Work request - Instruction for the entries that follow: retype exactly the lines from the line with "(** * Vietnam" to the line with "depends on rounding as a hypothesis.", both included, and omit all others.

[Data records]
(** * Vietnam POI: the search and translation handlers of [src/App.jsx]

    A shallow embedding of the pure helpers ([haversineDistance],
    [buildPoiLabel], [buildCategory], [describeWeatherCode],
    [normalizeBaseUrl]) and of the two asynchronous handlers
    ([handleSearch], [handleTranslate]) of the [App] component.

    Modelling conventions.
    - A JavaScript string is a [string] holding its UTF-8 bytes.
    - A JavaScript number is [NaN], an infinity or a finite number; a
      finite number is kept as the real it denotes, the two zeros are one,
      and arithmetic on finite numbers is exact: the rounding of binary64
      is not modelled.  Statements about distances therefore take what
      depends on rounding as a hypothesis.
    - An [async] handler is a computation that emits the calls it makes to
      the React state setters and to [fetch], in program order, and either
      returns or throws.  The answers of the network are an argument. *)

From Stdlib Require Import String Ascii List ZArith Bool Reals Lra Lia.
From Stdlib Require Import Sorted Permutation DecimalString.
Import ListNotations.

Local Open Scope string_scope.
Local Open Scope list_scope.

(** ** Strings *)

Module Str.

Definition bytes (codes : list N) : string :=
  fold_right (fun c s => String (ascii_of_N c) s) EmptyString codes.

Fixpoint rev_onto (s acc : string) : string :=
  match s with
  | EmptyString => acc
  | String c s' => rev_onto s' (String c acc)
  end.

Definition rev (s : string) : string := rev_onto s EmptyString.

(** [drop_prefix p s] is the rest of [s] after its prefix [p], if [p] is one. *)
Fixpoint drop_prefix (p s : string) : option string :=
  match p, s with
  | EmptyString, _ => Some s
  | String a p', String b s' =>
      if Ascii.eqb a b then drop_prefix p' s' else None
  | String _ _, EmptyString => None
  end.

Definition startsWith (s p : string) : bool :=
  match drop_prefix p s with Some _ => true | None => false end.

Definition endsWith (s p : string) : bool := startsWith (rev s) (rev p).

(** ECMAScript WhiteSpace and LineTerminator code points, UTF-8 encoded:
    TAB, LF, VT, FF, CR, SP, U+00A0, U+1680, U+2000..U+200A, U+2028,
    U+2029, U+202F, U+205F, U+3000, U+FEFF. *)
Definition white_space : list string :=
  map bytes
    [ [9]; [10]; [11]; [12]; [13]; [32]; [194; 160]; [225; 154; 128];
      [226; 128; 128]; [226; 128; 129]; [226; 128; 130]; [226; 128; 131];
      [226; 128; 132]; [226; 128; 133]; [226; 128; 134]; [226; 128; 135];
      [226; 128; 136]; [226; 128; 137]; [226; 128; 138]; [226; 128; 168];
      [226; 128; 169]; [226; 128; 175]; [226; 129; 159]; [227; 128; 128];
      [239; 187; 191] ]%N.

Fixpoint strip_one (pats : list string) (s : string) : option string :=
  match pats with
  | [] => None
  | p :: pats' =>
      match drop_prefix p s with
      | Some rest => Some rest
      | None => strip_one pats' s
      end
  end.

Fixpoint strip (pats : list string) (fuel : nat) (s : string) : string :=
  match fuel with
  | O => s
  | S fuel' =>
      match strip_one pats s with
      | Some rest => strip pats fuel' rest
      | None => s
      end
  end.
---
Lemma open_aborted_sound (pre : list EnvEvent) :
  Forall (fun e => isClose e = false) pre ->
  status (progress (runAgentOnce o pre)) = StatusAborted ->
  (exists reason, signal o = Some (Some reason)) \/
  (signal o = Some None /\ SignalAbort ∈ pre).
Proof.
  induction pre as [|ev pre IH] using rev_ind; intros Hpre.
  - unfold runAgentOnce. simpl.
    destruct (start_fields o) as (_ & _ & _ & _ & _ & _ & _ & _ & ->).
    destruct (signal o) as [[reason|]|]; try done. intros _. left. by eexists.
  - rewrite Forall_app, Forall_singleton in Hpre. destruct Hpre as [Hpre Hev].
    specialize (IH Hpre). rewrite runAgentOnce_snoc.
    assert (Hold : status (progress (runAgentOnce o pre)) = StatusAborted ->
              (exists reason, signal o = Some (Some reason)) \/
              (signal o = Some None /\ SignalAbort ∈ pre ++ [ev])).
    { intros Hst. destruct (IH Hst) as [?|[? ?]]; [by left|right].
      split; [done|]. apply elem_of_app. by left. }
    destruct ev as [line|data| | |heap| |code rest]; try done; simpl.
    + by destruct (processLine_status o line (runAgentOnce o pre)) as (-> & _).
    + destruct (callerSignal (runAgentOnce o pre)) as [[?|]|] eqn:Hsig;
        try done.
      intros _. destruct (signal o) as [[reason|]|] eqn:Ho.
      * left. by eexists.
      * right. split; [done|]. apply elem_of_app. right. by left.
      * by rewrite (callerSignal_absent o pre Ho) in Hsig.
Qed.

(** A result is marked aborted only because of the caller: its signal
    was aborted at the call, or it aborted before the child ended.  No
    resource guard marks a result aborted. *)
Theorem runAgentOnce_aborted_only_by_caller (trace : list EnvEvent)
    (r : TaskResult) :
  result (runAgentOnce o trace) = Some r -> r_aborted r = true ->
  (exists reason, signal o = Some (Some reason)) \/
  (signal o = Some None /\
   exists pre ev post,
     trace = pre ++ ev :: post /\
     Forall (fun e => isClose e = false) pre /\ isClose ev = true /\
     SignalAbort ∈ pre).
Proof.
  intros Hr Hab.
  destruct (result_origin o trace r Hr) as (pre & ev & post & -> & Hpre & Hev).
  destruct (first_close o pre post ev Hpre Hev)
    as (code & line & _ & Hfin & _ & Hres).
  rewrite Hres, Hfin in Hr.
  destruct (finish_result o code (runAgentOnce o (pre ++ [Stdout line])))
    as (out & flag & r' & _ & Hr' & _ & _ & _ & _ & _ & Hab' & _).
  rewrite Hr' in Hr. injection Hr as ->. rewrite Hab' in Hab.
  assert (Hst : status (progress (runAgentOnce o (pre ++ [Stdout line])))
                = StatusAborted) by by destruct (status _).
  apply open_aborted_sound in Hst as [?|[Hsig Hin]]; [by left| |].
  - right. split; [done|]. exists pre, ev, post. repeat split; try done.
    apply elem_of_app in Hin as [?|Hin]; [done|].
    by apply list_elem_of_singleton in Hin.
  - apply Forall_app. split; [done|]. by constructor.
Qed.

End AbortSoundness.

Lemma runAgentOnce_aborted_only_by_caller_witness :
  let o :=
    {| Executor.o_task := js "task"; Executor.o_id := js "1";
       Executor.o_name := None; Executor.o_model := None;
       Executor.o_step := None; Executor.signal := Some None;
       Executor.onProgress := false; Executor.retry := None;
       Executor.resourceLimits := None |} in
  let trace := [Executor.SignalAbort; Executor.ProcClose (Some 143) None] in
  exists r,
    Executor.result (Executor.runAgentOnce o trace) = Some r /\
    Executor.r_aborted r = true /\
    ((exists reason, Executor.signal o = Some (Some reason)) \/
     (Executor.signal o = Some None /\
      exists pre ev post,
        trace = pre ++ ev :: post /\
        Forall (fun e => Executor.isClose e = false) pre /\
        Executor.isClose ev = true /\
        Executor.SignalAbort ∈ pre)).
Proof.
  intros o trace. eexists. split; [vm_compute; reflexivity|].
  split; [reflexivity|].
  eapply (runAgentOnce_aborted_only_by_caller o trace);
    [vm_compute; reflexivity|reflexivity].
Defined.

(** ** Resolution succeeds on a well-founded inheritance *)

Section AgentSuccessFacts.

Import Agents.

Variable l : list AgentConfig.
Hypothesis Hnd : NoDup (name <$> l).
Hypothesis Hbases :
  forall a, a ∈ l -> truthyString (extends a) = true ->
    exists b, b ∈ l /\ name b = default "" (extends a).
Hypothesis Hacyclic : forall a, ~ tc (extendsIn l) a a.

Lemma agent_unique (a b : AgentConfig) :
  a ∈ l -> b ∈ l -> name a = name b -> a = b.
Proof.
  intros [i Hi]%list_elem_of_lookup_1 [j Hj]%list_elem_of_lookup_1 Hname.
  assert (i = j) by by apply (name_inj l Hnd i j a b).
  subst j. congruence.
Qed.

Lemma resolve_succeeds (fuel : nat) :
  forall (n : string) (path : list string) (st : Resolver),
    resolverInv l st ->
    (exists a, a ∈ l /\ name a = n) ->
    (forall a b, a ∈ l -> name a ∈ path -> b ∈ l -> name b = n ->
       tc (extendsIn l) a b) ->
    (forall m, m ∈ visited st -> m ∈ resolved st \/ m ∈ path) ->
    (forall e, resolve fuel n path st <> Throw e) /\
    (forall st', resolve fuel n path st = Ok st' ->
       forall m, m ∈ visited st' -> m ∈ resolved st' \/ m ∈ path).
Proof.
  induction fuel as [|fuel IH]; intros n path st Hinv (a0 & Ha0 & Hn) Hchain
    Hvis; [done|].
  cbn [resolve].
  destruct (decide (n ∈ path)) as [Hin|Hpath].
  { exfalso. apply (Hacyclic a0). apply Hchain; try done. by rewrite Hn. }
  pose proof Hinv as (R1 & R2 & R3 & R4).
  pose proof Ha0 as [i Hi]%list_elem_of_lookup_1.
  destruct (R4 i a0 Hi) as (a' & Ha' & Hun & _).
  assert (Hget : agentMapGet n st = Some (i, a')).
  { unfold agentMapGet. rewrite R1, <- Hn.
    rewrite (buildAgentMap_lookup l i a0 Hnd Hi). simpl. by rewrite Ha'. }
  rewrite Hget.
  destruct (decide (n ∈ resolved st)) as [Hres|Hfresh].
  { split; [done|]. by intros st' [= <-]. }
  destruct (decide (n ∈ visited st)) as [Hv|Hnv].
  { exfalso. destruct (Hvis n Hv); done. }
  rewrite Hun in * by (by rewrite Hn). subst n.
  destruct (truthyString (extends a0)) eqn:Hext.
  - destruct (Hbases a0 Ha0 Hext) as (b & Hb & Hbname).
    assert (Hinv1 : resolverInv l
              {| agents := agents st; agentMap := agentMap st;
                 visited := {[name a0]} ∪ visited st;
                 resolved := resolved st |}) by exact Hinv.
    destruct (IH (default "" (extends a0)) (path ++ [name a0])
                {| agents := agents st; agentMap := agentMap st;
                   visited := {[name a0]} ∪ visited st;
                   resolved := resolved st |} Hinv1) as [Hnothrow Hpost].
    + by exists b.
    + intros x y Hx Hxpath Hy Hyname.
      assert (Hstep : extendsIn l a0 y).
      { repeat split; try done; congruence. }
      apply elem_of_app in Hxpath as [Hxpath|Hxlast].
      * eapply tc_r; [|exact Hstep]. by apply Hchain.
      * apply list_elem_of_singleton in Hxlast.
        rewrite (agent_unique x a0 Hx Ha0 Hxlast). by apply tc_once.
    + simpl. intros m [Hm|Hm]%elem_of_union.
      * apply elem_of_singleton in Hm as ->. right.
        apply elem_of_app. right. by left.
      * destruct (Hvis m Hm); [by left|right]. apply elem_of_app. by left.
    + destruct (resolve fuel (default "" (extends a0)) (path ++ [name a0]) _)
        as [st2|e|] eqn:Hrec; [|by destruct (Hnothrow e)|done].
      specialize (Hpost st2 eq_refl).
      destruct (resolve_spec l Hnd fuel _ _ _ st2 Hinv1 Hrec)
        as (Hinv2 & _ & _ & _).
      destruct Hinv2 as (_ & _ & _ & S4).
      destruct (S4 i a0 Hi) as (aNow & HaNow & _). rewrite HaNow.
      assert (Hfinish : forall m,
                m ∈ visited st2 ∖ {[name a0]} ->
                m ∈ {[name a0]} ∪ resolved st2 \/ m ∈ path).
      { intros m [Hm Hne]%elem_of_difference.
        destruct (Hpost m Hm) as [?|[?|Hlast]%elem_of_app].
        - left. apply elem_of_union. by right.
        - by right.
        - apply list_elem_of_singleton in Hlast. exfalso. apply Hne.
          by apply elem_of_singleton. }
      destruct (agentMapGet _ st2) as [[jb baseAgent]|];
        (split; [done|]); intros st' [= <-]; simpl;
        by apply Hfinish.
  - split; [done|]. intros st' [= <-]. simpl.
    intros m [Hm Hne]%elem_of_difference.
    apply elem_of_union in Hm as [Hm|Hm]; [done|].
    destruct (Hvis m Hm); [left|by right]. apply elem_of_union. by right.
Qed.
==
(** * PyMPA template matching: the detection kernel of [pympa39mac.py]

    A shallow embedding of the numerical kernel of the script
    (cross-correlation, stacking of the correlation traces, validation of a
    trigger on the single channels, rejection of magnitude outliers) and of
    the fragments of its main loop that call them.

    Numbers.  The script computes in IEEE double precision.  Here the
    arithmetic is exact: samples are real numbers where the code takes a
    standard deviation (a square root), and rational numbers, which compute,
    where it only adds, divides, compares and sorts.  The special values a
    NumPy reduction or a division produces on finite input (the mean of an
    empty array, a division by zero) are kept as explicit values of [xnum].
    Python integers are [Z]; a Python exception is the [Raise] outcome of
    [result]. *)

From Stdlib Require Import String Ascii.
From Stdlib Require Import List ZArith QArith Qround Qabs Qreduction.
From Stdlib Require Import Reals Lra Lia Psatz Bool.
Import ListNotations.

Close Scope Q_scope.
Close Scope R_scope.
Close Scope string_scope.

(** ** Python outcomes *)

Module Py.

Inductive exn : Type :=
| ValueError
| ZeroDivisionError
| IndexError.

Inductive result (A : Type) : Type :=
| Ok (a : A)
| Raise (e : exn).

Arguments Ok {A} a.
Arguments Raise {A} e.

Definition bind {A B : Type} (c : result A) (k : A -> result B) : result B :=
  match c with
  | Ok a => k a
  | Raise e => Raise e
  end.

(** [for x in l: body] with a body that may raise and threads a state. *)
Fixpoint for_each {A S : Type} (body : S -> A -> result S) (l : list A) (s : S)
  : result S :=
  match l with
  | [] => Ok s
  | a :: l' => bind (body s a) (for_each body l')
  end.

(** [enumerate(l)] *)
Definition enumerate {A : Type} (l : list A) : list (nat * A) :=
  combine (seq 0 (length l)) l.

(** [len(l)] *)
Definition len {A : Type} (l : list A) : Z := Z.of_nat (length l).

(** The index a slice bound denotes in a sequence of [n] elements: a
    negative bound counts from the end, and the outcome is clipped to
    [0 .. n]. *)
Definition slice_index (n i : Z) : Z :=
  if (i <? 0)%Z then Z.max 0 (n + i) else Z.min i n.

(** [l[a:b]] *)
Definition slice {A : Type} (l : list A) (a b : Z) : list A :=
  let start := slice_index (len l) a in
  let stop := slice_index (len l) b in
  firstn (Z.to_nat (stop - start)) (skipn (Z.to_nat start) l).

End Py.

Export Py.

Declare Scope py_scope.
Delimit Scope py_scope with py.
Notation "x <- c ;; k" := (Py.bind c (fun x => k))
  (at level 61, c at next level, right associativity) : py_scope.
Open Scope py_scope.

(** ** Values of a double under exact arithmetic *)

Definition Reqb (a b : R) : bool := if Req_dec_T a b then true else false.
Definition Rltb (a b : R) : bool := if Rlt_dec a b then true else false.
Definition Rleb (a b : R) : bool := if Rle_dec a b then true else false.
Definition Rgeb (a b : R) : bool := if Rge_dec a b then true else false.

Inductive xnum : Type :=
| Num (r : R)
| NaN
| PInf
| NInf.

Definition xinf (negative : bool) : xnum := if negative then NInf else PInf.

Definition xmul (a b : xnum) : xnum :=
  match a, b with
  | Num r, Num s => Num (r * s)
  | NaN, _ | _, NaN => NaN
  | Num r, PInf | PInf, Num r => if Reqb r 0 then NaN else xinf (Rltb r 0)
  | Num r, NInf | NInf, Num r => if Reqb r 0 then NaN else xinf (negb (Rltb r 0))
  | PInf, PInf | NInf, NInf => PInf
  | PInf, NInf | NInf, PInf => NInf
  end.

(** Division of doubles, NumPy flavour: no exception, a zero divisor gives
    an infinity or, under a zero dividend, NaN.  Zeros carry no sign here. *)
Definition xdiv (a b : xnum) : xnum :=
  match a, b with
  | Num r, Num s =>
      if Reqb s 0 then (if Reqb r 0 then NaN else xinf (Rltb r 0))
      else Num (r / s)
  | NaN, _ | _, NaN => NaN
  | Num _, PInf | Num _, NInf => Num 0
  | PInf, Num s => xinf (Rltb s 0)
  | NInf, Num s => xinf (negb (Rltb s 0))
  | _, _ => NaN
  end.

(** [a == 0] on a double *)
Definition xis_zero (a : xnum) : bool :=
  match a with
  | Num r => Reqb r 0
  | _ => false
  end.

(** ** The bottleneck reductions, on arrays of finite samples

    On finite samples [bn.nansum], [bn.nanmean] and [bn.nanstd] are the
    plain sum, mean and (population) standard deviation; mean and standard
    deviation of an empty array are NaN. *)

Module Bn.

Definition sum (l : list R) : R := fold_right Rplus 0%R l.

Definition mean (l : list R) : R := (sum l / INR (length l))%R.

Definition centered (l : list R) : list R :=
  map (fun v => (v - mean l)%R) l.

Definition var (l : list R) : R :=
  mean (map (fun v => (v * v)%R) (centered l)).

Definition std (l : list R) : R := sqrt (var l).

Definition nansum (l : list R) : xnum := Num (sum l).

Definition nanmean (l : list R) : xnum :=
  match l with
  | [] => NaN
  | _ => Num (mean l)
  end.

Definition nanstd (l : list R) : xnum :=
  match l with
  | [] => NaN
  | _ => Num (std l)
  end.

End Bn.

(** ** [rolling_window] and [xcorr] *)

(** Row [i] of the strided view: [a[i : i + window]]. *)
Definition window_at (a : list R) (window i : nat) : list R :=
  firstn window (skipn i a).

Exercise result -
(** * Vietnam POI: the search and translation handlers of [src/App.jsx]

    A shallow embedding of the pure helpers ([haversineDistance],
    [buildPoiLabel], [buildCategory], [describeWeatherCode],
    [normalizeBaseUrl]) and of the two asynchronous handlers
    ([handleSearch], [handleTranslate]) of the [App] component.

    Modelling conventions.
    - A JavaScript string is a [string] holding its UTF-8 bytes.
    - A JavaScript number is [NaN], an infinity or a finite number; a
      finite number is kept as the real it denotes, the two zeros are one,
      and arithmetic on finite numbers is exact: the rounding of binary64
      is not modelled.  Statements about distances therefore take what
      depends on rounding as a hypothesis.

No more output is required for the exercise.